E toda esta história começou
porque «não tinham vinho» e tudo se pôde fazer porque uma mulher - a Virgem
Maria - esteve atenta, soube pôr nas mãos de Deus as suas preocupações e agiu
com sensatez e coragem. Mas há um detalhe, não é menos significativo o dado
final: saborearam o melhor dos vinhos. E esta é a boa nova: o melhor dos vinhos
ainda não foi bebido, o mais gracioso, o mais profundo e o mais belo para a
família ainda não chegou. Ainda não veio o tempo em que saboreamos o amor
diário, onde os nossos filhos redescobrem o espaço que partilhamos, e os mais
velhos estão presentes na alegria de cada dia. O melhor dos vinhos aguardamo-lo
com esperança, ainda não veio para cada pessoa que aposta no amor. E na família
há que apostar no amor, há que arriscar no amor. E o melhor dos vinhos ainda
não veio, mesmo que todas as variáveis e estatísticas digam o contrário; o
melhor vinho ainda não chegou para aqueles que hoje vêem desmoronar-se tudo.

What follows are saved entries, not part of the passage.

Lemma list_shape {X} (write : X -> json) l n :
  Forall (fun x => readable (write x) /\ (nesting (write x) <= n)%nat) l -> readable (jlist (write <$> l)) /\ (nesting (jlist (write <$> l)) <= S n)%nat.
Proof.
  intros F. assert (readable (JArr (write <$> l)) /\ (nesting (JArr (write <$> l)) <= S n)%nat) as Sh.
  { split; [apply readable_arr, Forall_fmap; eapply Forall_impl; [exact F|]; by intros x [? _]|].
    induction F as [|x l [_ N] F IH]; [cbn; lia|]. rewrite fmap_cons. cbn [nesting] in *. lia. }
  destruct l; [|exact Sh]. cbn. split; [done|lia].
Qed.
Lemma state_shape s : kept s -> readable (state_json (stData s)) /\ (nesting (state_json (stData s)) <= 3)%nat.
Proof.
  intros [K Ks]. assert (readable (jlist (jstr <$> dsSeenHandles (stData s))) /\ (nesting (jlist (jstr <$> dsSeenHandles (stData s))) <= 1)%nat) as [R1 N1].
  { apply list_shape. eapply Forall_impl; [apply (ok_handles _ K)|]. intros h V. split; [|cbn; lia]. by apply utf8_bytes, utf8_ascii, validHandle_ascii. }
  assert (readable (jlist (outbound_json <$> dsOutbound (stData s))) /\ (nesting (jlist (outbound_json <$> dsOutbound (stData s))) <= 2)%nat) as [R2 N2].
  { apply list_shape. eapply Forall_impl; [exact Ks|]. intros i Hi. unfold storable in Hi. bool_prop. split; [|cbn; lia]. apply readable_obj.
    repeat (constructor; [split; [apply utf8_bytes; by vm_compute|]|]); [by apply utf8_bytes..| |constructor].
    apply utf8_bytes, utf8_ascii. eapply Forall_impl; [by apply format_time_plain|]. unfold RuneSelf. intros; cbv beta in *; lia. }
  split.
  - apply readable_obj. repeat (constructor; [split; [apply utf8_bytes; by vm_compute|]|]); [by eexists|done|done|done|constructor].
  - cbn [state_json nesting snd jint]. lia.
Qed.

Lemma state_text s : kept s -> parse_one (Encode (state_json (stData s))) = Some (cleaned false (state_json (stData s)), [10]).
Proof. intros K. destruct (state_shape s K) as [R N]. apply (parse_one_print false false); [done|unfold maxNestingDepth; lia|done]. Qed.

(** ** The file is within its bound *)
Lemma quote_len html s : all_bytes s -> len (quote html s) <= 6 * len s + 2.
Proof. intros B. pose proof (quote_loop_length html (length s) s ltac:(lia) B). unfold quote, len. rewrite !length_app. cbn [length]. lia. Qed.
Lemma list_len {X} (write : X -> json) l k :
  Forall (fun x => len (print false false 2 (write x)) <= k) l -> len (print false false 1 (jlist (write <$> l))) <= 4 + len l * (k + 1).
Proof.
  intros F. assert (l <> [] -> len (print_items false false 1 (write <$> l)) <= len l * (k + 1)) as E.
  { induction F as [|x l Fx F IH]; [done|]. intros _. destruct l as [|y l].
    - cbn [fmap list_fmap print_items gap app]. change (len [x]) with 1. lia.
    - rewrite (fmap_cons _ y) in IH. rewrite (fmap_cons _ x), (fmap_cons _ y). assert (print_items false false 1 (write x :: write y :: (write <$> l)) =
        print false false 2 (write x) ++ [44] ++ print_items false false 1 (write y :: (write <$> l))) as -> by done.
      rewrite !len_app. specialize (IH ltac:(done)). change (len [44]) with 1. rewrite (len_cons x). lia. }
  destruct l as [|x l]; [change (4 <= 4 + 0 * (k + 1)); lia|]. specialize (E ltac:(done)). rewrite fmap_cons in E |- *. cbn [jlist]. rewrite print_arr, !len_app. cbn [gap]. change (len [91]) with 1. change (len [93]) with 1. change (len []) with 0. lia.
Qed.
Lemma item_len item : validOutbound item = true -> storable item = true -> len (print false false 2 (outbound_json item)) <= 100000.
Proof.
  intros V St. unfold storable in St. bool_prop. unfold outbound_json. rewrite print_obj. cbn [print_fields gap colon print jstr]. rewrite !len_app.
  assert (len (obID item) <= 128 /\ len (obTo item) <= 21 /\ len (obText item) <= 16384) as (L1 & L2 & L3).
  { unfold validOutbound in V. repeat (split_if_in V; [done|]). apply orb_true_iff in V. rewrite !bool_decide_eq_true in V. bool_prop.
    change (Z.shiftl 16 10) with 16384 in *. split_and!; [done| |done]. destruct V as [-> | ->]; [lia|]. rewrite len_cons. lia. }
  assert (len (quote false (obID item)) <= 6 * len (obID item) + 2) as Q1 by by apply quote_len, utf8_bytes.
  assert (len (quote false (obTo item)) <= 6 * len (obTo item) + 2) as Q2 by by apply quote_len, utf8_bytes.
  assert (len (quote false (obText item)) <= 6 * len (obText item) + 2) as Q3 by by apply quote_len, utf8_bytes.
  assert (all_bytes (format_time (obQueuedAt item))) as B.
  { eapply Forall_impl; [by apply format_time_plain|]. unfold in_width. intros; cbv beta in *; lia. }
  pose proof (quote_len false _ B) as Q4. assert (len (format_time (obQueuedAt item)) <= 30) as L4 by (pose proof (format_time_length (obQueuedAt item)); unfold len; lia).
  repeat match goal with |- context [len ?t] => match t with quote _ (str _) => let n := eval vm_compute in (len t) in change (len t) with n | [?c] => change (len t) with 1 | @nil _ => change (len t) with 0 end end.
  lia.
Qed.
Lemma state_len s : kept s -> len (Encode (state_json (stData s))) <= maximumLegacyBytes.
Proof.
  intros [K Ks]. unfold Encode, state_json. rewrite print_obj, (ok_version _ K). cbn [print_fields gap colon]. rewrite !len_app.
  assert (len (print false false 1 (jlist (jstr <$> dsSeenHandles (stData s)))) <= 4 + len (dsSeenHandles (stData s)) * (386 + 1)) as L1.
  { apply list_len. eapply Forall_impl; [apply (ok_handles _ K)|]. intros h V. destruct (validHandle_ascii h V) as [Ha Hl]. cbn [print jstr].
    pose proof (quote_len false h (utf8_bytes _ (utf8_ascii _ Ha))). unfold len in *. lia. }
  assert (len (print false false 1 (jlist (outbound_json <$> dsOutbound (stData s)))) <= 4 + len (dsOutbound (stData s)) * (100000 + 1)) as L2.
  { apply list_len. apply Forall_forall. intros i Hi. apply item_len; [by apply (proj1 (Forall_forall _ _) (ok_items _ K))|by apply (proj1 (Forall_forall _ _) Ks)]. }
  pose proof (ok_seen_bound _ K) as B1. pose proof (ok_queue_bound _ K) as B2. unfold maximumSeenHandles in B1. unfold maximumOutbound in B2.
  assert (len (print false false 1 (JBool (dsInitialized (stData s)))) <= 5) as L3 by by destruct (dsInitialized (stData s)).
  change (len (print false false 1 (jint stateVersion))) with 1. change maximumLegacyBytes with 33554432.
  repeat match goal with |- context [len ?t] => match t with quote _ (str _) => let n := eval vm_compute in (len t) in change (len t) with n | [?c] => change (len t) with 1 | @nil _ => change (len t) with 0 end end.
  lia.
Qed.

#[export] Instance json_file_laws : StateFileLaws stored.
Proof.
  constructor.
  - intros s K. cbn [encode decode json_file sdBytes]. unfold decode_state. rewrite state_text by done. destruct (state_read s K) as (t & -> & E). by rewrite E.
  - intros s K. cbn [encode trailing json_file sdBytes]. unfold trailing_data. by rewrite state_text by done.
  - done.
  - apply state_len.
Qed.

(** ** What opens can be saved

    Whatever bytes the files hold, the texts of a store that opens are UTF-8. *)
Lemma SplitByte_Forall (P : Z -> Prop) s c : Forall P s -> Forall (Forall P) (SplitByte s c).
Proof.
  induction 1 as [|b s Hb F IH]; cbn [SplitByte]; [repeat constructor|]. destruct (b =? c); [by constructor|].
  destruct (SplitByte s c) as [|line lines]; [by repeat constructor|]. apply Forall_cons in IH as [? ?]. by repeat constructor.
Qed.
Lemma drop_cr_Forall (P : Z -> Prop) s : Forall P s -> Forall P (drop_cr s).
Proof.
  intros F. unfold drop_cr. destruct (rev s) as [|c r] eqn:E; [done|]. pose proof (Forall_rev F) as R. rewrite E in R. apply Forall_cons in R as [_ R].
  repeat (case_match; try done); by apply Forall_rev.
Qed.
Lemma ScanLines_Forall (P : Z -> Prop) data maximum : Forall P data -> Forall (Forall P) (ScanLines data maximum).1.
Proof.
  intros F. apply (SplitByte_Forall _ _ 10) in F. unfold ScanLines. revert F. generalize (SplitByte data 10). intros lines F.
  induction F as [|line lines Fl F IH]; [constructor|]. cbn [scan_lines]. destruct lines as [|line2 lines].
  - case_match; [|constructor]. case_match; [constructor|]. constructor; [by apply drop_cr_Forall|constructor].
  - case_match; [|constructor]. destruct (scan_lines (line2 :: lines) maximum). constructor; [by apply drop_cr_Forall|done].
Qed.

Murmurai isto até acreditá-lo: o melhor vinho ainda não veio. Murmurai-o cada
um no seu coração: o melhor vinho ainda não veio. E sussurrai-o aos
desesperados ou aos que desistiram do amor: Tende paciência, tende esperança,
fazei como Maria, rezai, actuai, abri o coração porque o melhor dos vinhos vai
chegar. Deus sempre Se aproxima das periferias de quantos ficaram sem vinho,
daqueles que só têm desânimos para beber; Jesus sente-Se inclinado a
desperdiçar o melhor dos vinhos com aqueles que, por uma razão ou outra, sentem
que já se lhes romperam todas as talhas.
Como Maria nos convida, façamos
«o que o Senhor nos disser» Fazei o que Ele vos disser. E agradeçamos por,
neste nosso tempo e nossa hora, o vinho novo, o melhor, nos fazer recuperar a
alegria da família, a alegria de viver em família. Assim seja.